═══ RECORDS FOR THE TASK ═══
Lemma requests_mapped_witness :
  ∃ d l n sgl d', s_data (w_s demo_world) !! 7%nat = Some d ∧ r_data_len d = 16384 ∧
    scsi_init_sgtable demo_limits true true (s_bios (w_s demo_world)) (reserve_drain demo_limits d) =
      Some (Some (sgl, r_data_len d), d') ∧
    describes demo_limits (drained demo_limits true) (vecs (s_bios (w_s demo_world)) l) n sgl.
Proof.
  set (d := default (mk_rd None None 0 0 0 false false 0 0 0 0) (s_data (w_s demo_world) !! 7%nat)).
  destruct (requests_mapped demo_limits new_queue demo_world 7 d true)
    as (l & n & sgl & d' & _ & E & Hd & _);
    [exact demo_limits_ok|exact new_queue_booted|exact demo_reach|..].
  - apply (bool_decide_unpack _). by vm_compute.
  - by vm_compute.
  - by vm_compute.
  - exists d, l, n, sgl, d'. split_and!; [by vm_compute|by vm_compute|exact E|exact Hd].
Defined.

(** C16: when the driver fails a started request, whatever merges of different
    failure attributes it consists of, the number of bytes to fail at once is
    computed without hitting the BUG on no progress: it is the size of the
    bios at the front that are as eager to fail as the request, up to the
    first that is to be retried further, or that of the whole request if
    nothing was mixed. *)
Theorem failures_progress {D} `{SchedMerge D} L (q : rqueue D) w i d :
  limits_ok L → booted q → w_reach L (boot q) w → i ∈ w_drv w →
  s_data (w_s w) !! i = Some d →
  ∃ n l1 l2, for_each_bio (s_bios (w_s w)) (r_bio d) = Some (l1 ++ l2) ∧
    blk_rq_err_bytes d (s_bios (w_s w)) = Some n ∧ may_fail (s_bios (w_s w)) d n l1 l2.
Proof.
  intros HL Hb Hr Hi Ed. destruct (reach_inv L HL q w Hb Hr) as [ch [[_ Hd] _ _ _ _]].
  assert (i ∈ requests (w_s w) (w_drv w)) as Hir by (apply elem_of_app; by right).
  destruct (do_rq _ _ _ _ Hd i Hir) as (d0 & Ed0 & Hok). rewrite Ed in Ed0. apply (inj Some) in Ed0 as <-.
  assert (NoDup (ch i)) as Hn by (by eapply chain_nodup, Hir; destruct Hd).
  destruct (err_progress L _ _ _ _ (do_store _ _ _ _ Hd) Hok Hn) as (n & l1 & l2 & El & E & Hm).
  exists n, l1, l2. split_and!; [|done|done]. rewrite <- El.
  destruct (ro_ends _ _ _ _ _ Hok) as (-> & _). apply for_each_linked; [by eapply ro_linked|done].
Qed.

Lemma failures_progress_witness :
  ∃ d n l1 l2, s_data (w_s demo_world) !! 7%nat = Some d ∧ r_mixed d = true ∧
    blk_rq_err_bytes d (s_bios (w_s demo_world)) = Some n ∧
    may_fail (s_bios (w_s demo_world)) d n l1 l2.
Proof.
  set (d := default (mk_rd None None 0 0 0 false false 0 0 0 0) (s_data (w_s demo_world) !! 7%nat)).
  destruct (failures_progress demo_limits new_queue demo_world 7 d) as (n & l1 & l2 & _ & E & Hm);
    [exact demo_limits_ok|exact new_queue_booted|exact demo_reach|..].
  - apply (bool_decide_unpack _). by vm_compute.
  - by vm_compute.
  - exists d, n, l1, l2. split_and!; [by vm_compute|by vm_compute|exact E|exact Hm].
Defined.

(** A discard of the sectors 0 to 7, a write of 16 to 23 and a write of 8 to 15. *)
Definition discard_actions : list action :=
  [Submit 0 (discard_bio 0 10); Grant 0 7 true false 0 0; Submit 1 (page_bio 16 11 1);
   Grant 1 8 true false 0 0; Submit 2 (page_bio 8 12 1); Dispatch; Start].

Definition discard_world : world deadline_data :=
  default (boot new_queue) (w_run demo_limits discard_actions (boot new_queue)).

Lemma discard_reach : w_reach demo_limits (boot new_queue) discard_world.
Proof.
  apply (run_reach demo_limits discard_actions _ (boot new_queue)); [constructor| |by vm_compute].
  repeat apply Forall_cons_2; try done; apply one_vec_ok; split_and?; by vm_compute.
Qed.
═══
WORK REQUIRED ::
Check each line of the data above, and please copy the ones in which the string "exists" occurs.

FINISHED EXERCISE ::
  - exists d, l, n, sgl, d'. split_and!; [by vm_compute|by vm_compute|exact E|exact Hd].
  exists n, l1, l2. split_and!; [|done|done]. rewrite <- El.
  - exists d, n, l1, l2. split_and!; [by vm_compute|by vm_compute|exact E|exact Hm].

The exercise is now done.